Габриэль обтер и Пен, и себя полотенцем, смоченным в теплой воде, оставшейся в кувшине. Пенелопа чувствовала себя утомленной – и не столько от их страстного совокупления, сколько от напряженного дня, – и быстро провалилась в сон, успокоившись в объятиях Габриэля. И лишь на самой границе между сном и явью она осознала, что на этот раз он излился в нее, и заснула с блаженной улыбкой на лице, представляя прекрасных темноволосых детишек со светло-карими глазами.
Сильный раскат грома разбудил Пенелопу на рассвете. Утро оказалось не слишком веселым, ибо солнечный свет едва пробивался через темные грозовые тучи. Пен выглянула в окно и сразу расстроилась: мрак окутал все вокруг.
Габриэль нежно обнял ее сзади, опустив подбородок на хрупкое плечико, и не более радостным взглядом окинул открывающийся за окном пейзаж.
– Ты все еще хочешь отправиться в путь? В такую погоду? – взволнованно спросила она, в смятении устремив взор куда-то вдаль.
Они решили ехать в город все вместе. Джеффри старался убедить Лилиан остаться дома – ведь их ребенок вот-вот появится на свет, но уговоры оказались бесполезными, она просто не слушала супруга. Лилиан знала, что на слушании может произойти любая неприятная неожиданность, и отказалась оставлять кузину в несчастье одну, как это случилось, когда умер Майкл. Но Пенелопа знала: никто в целом мире не сможет успокоить ее, если она потеряет Габриэля.
Они предположили, что поездка в Лондон займет около четырех дней, так как с Лилиан им придется ехать гораздо медленнее, чем без нее. Было решено, что в карете отправятся только женщины, а Джеффри и Габриэль будут сопровождать их верхом. Габриэль не терпел замкнутых пространств, да и Джеффри не радовала перспектива путешествия с двумя крайне обеспокоенными леди. Однако дождь грозил нарушить их планы – как они поедут верхом?
Они ждали несколько часов, однако дождь лил как из ведра, а небо и не думало проясняться. Понимая, что они жертвуют драгоценным временем, не говоря уже о риске завязнуть в грязи по пути, Габриэль приказал наконец подать карету Пенелопы. Он сказал, что не хочет доставлять неудобства Лилиан, так как в переполненном экипаже четыре дня провести очень нелегко, но Пен понимала: он просто не хотел, чтобы кто-то узнал о его слабости – боязни замкнутого пространства.

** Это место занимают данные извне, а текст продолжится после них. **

(** The state before row [s] is read. *)
Definition state_of (ss : list (text * list text)) (mask : list bool) : merging :=
  mkMerging (mkResult (map_values (merged_column m names jv ss) cs) (length jv + length (new_rows m jv ss))) mask
    (mkMR (length (new_rows m jv ss)) (update_count m jv ss) 0).
Lemma merge_row_cases ss s mask : (∀ s, s ∈ ss → s ∈ source_rows m) → key s ∉ key <$> ss →
  merge_row m jc s (state_of ss mask) =
  match hit s with
  | Some row =>
    if Nat.ltb row (length mask) then
      match when_matched m with
      | Some (MUpdate assigns) => Ok (mkMerging (fold_left (assign m s.2 row) assigns (m_target (state_of ss mask))) (<[row := true]> mask)
                                   (mkMR (length (new_rows m jv ss)) (S (update_count m jv ss)) 0))
      | _ => Ok (mkMerging (m_target (state_of ss mask)) (<[row := true]> mask) (m_result (state_of ss mask)))
      end
    else Err Panic
  | None =>
    match when_not_matched_by_target m with
    | Some (MInsert cols vals) =>
      let qr := push_row m s.2 vals 0 (cols_to_set cols (m_target (state_of ss mask))) (m_target (state_of ss mask)) in
      Ok (mkMerging (mkResult (ResultM.columns qr) (S (ResultM.row_count qr))) mask (mkMR (S (length (new_rows m jv ss))) (update_count m jv ss) 0))
    | _ => Ok (state_of ss mask)
    end
  end.
Proof.
  intros Hss Hk. unfold merge_row, state_of at 1. cbn [ResultM.columns ResultM.row_count]. destruct (mg_column Hm) as (jcol & Hj & Ejv).
  rewrite map_values_lookup, Hj. cbn [fmap option_fmap option_map or_panic mbind result_bind values set_values]. rewrite Ejv. fold (key s).
  by rewrite (reached_hit ss s Hss Hk).
Qed.

Lemma step_matched ss s row mask : Forall (λ col, length (values col) = length jv) cs → (∀ s, s ∈ ss → s ∈ source_rows m) → key s ∉ key <$> ss →
  hit s = Some row → length mask = length jv → merge_row m jc s (state_of ss mask) = Ok (state_of (ss ++ [s]) (<[row := true]> mask)).
Proof.
  intros Hwf Hss Hk Hs Hmask. rewrite merge_row_cases, Hs by done. assert (row < length jv)%nat as Hrow by (by apply match_row_Some in Hs as (? & _)).
  rewrite (proj2 (Nat.ltb_lt _ _)) by lia.
  assert (map_values (merged_column m names jv (ss ++ [s])) cs = map_values (λ c v, alter (updated_cell m names s c) row (merged_column m names jv ss c v)) cs) as Hcol.
  { apply map_values_ext. intros c col Hc. apply merged_hit; [done|by apply (reached_fresh ss s)|]. by rewrite (Forall_lookup_1 _ _ _ _ Hwf Hc). }
  unfold state_of. rewrite new_rows_snoc, (new_rows_hit s row Hs), app_nil_r, update_count_snoc, Hcol.
  assert (update_count m jv [s] = match when_matched m with Some (MUpdate _) => 1%nat | _ => 0%nat end) as ->.
  { unfold update_count. destruct (when_matched m) as [[]|]; try done. by rewrite filter_cons_True by (by rewrite Hs). }
  assert (match when_matched m with Some (MUpdate _) => True | _ => map_values (λ c v, alter (updated_cell m names s c) row (merged_column m names jv ss c v)) cs
            = map_values (merged_column m names jv ss) cs end) as Hid.
  { destruct (when_matched m) as [[]|] eqn:Ew; try done; apply map_values_ext; intros c col Hc; apply list_alter_id; intros v; unfold updated_cell; by rewrite Ew. }
  destruct (when_matched m) as [[assigns| |]|] eqn:Ew; rewrite ?Hid; cbn [m_target m_result]; try (repeat f_equal; lia).
  rewrite assigns_map. cbn [ResultM.columns ResultM.row_count]. rewrite map_values_compose, map_values_names. f_equal. f_equal; [|f_equal; lia]. f_equal.
  apply map_values_ext. intros c col Hc. unfold updated_cell. by rewrite Ew.
Qed.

Пенелопа забралась в карету и устроилась на сиденье зеленого бархата, Габриэль последовал за ней. В отличие от повозки, доставившей их из Викеринг-плейс в Сомертон-Парк, карета Пен была предназначена для долгих поездок, снабженная широкими сиденьями и красивыми лампами – в целом интерьер напоминал маленькую уютную комнатку. Здесь были широкие окна, и Пенелопа раздвинула занавесь, пуская внутрь как можно больше света, чтобы облегчить положение своего спутника.
Но все же она чувствовала его напряжение. Он сидел скованно, почти неподвижно, и Пен заметила, как быстро и прерывисто вздымается от взволнованного дыхания его грудь. Когда карета тронулась, она нежно сказала:
– Запомни, Габриэль. То, что ты сейчас испытываешь, – всего лишь ассоциации, это ненастоящие чувства. Мы выясним, что именно в замкнутом пространстве вызывает у тебя такой страх, и искореним зло.
Габриэль кратко кивнул и закрыл глаза, но Пенелопа видела: он по-прежнему мучается. Следующие полчаса она беспрестанно о чем-то болтала, пытаясь отвлечь его. Проклятая погода все осложняла: гром гремел сильнее прежнего, а яркие вспышки молний пугали и ее саму.
После особенно сильного мерцания Пен услышала тихий стон. Габриэль так сильно впился руками в колени, что побелели костяшки пальцев. Пенелопа прикусила губу от отчаяния – все ее усилия оказались тщетны.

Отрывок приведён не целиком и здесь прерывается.